Given information:
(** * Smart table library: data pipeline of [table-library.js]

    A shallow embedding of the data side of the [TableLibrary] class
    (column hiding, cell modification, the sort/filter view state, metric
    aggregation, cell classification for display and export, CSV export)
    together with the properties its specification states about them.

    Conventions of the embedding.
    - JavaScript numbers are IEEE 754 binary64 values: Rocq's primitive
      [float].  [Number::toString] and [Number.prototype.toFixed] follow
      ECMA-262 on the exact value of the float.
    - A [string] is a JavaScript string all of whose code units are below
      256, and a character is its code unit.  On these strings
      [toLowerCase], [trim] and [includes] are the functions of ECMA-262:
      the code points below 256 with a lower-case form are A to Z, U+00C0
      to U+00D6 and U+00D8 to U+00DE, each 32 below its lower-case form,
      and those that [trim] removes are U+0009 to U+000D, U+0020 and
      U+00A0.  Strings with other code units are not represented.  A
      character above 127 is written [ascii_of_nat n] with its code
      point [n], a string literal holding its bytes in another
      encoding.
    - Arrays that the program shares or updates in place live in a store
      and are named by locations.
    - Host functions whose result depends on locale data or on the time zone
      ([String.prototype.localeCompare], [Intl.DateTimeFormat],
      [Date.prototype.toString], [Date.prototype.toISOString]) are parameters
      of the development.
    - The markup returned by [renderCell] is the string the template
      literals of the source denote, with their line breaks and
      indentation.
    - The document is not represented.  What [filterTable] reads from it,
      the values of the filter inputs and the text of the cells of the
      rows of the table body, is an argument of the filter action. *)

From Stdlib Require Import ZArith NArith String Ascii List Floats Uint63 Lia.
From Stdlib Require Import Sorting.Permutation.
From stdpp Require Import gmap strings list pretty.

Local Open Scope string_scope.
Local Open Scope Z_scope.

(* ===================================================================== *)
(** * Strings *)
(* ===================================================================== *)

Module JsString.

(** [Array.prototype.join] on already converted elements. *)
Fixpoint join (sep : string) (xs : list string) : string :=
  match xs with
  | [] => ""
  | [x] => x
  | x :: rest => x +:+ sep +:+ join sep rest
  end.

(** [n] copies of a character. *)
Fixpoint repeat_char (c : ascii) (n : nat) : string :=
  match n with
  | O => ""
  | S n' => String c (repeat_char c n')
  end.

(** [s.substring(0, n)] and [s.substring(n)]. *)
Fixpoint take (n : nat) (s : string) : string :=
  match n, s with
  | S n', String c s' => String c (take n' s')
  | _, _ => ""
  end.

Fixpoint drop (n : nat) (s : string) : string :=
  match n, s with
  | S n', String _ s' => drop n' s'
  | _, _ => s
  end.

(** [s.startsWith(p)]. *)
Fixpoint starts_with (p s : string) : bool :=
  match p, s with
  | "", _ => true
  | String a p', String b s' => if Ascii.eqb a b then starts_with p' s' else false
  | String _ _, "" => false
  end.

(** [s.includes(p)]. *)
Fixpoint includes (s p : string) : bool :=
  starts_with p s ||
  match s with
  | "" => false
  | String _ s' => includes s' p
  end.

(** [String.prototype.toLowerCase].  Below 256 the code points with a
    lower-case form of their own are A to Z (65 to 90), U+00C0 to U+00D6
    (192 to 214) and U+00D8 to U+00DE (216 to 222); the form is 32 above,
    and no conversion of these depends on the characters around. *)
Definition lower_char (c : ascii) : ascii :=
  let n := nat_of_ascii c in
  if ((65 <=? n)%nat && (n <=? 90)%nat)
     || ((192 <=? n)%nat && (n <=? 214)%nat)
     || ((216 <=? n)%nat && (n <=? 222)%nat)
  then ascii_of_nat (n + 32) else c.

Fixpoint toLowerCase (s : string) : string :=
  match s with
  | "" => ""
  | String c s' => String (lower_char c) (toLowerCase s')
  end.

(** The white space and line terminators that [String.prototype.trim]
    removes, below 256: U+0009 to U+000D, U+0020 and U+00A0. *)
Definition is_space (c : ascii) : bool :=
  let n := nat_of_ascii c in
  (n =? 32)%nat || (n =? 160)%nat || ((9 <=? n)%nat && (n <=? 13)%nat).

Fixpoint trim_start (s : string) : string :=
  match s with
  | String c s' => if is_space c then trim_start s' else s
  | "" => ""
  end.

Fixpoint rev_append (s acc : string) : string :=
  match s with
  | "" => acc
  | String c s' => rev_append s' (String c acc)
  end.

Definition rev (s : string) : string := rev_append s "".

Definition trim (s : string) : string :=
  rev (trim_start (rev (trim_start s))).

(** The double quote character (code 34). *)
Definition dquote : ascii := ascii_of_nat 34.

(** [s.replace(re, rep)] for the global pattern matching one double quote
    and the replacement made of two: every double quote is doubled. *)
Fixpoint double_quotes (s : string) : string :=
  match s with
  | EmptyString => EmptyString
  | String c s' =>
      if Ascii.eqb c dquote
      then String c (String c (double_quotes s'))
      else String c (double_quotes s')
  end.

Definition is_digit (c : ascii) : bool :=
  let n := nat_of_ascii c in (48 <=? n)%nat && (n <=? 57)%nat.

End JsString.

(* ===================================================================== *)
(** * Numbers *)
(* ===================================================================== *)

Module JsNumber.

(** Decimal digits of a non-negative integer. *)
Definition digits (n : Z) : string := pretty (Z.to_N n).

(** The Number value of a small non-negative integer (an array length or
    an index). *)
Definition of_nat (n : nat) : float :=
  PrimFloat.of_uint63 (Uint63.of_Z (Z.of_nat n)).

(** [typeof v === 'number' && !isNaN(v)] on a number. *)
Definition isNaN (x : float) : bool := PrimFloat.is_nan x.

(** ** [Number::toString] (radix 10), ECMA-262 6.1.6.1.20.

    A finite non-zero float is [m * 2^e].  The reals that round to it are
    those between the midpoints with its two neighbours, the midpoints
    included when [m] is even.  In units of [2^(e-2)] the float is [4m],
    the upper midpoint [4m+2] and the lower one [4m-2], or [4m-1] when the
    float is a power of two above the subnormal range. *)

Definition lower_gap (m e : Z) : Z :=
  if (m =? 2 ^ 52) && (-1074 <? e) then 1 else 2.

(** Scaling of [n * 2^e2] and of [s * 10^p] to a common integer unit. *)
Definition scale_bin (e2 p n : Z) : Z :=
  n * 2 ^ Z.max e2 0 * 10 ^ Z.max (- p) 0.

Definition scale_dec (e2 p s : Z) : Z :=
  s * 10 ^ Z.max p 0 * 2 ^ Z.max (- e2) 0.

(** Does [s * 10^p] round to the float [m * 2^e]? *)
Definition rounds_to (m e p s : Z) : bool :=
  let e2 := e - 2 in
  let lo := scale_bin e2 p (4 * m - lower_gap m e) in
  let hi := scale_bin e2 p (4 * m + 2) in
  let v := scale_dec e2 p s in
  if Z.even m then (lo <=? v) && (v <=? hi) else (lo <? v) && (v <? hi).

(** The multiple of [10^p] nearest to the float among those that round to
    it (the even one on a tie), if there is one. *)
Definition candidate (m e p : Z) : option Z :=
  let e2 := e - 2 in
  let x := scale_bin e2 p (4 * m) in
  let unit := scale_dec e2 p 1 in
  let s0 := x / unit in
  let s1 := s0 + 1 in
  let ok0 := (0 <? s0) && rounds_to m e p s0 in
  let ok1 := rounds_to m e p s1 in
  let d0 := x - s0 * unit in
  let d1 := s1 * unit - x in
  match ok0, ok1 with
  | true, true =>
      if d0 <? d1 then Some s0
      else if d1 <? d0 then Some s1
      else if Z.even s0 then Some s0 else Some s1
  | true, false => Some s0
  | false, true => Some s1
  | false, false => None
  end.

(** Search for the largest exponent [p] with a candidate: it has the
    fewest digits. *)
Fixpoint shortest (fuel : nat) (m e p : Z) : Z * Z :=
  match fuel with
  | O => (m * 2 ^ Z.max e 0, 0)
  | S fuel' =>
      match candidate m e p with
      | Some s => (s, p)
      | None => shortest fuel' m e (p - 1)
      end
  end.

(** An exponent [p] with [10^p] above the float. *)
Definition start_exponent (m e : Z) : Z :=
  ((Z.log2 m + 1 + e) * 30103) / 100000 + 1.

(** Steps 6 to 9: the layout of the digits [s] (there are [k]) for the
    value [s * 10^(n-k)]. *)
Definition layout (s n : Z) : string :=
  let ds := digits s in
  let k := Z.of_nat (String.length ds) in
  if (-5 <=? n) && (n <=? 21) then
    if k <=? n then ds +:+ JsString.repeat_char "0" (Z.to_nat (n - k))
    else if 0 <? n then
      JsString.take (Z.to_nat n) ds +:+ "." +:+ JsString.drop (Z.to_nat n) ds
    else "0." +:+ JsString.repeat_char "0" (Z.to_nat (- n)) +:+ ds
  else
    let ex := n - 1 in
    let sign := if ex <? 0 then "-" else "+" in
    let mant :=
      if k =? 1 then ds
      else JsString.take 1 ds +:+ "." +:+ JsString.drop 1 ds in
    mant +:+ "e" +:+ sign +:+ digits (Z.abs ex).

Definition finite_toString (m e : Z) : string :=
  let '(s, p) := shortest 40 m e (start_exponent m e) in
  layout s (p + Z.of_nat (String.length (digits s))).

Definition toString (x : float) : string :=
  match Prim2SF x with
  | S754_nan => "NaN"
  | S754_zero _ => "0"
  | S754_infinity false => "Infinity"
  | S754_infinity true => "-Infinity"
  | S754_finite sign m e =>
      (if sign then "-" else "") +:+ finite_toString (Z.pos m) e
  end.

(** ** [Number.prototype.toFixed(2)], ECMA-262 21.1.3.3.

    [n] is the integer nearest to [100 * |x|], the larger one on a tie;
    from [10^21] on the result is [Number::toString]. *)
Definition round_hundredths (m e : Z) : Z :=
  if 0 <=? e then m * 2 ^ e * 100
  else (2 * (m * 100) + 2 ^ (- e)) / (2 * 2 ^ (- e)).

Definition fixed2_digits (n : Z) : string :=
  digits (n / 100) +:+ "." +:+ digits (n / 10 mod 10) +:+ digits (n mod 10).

Exercise directions: Retype the entries above exactly, but only from the line containing "character above 127" through the line containing "the values of", both included.

Solution for this problem:
      character above 127 is written [ascii_of_nat n] with its code
      point [n], a string literal holding its bytes in another
      encoding.
    - Arrays that the program shares or updates in place live in a store
      and are named by locations.
    - Host functions whose result depends on locale data or on the time zone
      ([String.prototype.localeCompare], [Intl.DateTimeFormat],
      [Date.prototype.toString], [Date.prototype.toISOString]) are parameters
      of the development.
    - The markup returned by [renderCell] is the string the template
      literals of the source denote, with their line breaks and
      indentation.
    - The document is not represented.  What [filterTable] reads from it,
      the values of the filter inputs and the text of the cells of the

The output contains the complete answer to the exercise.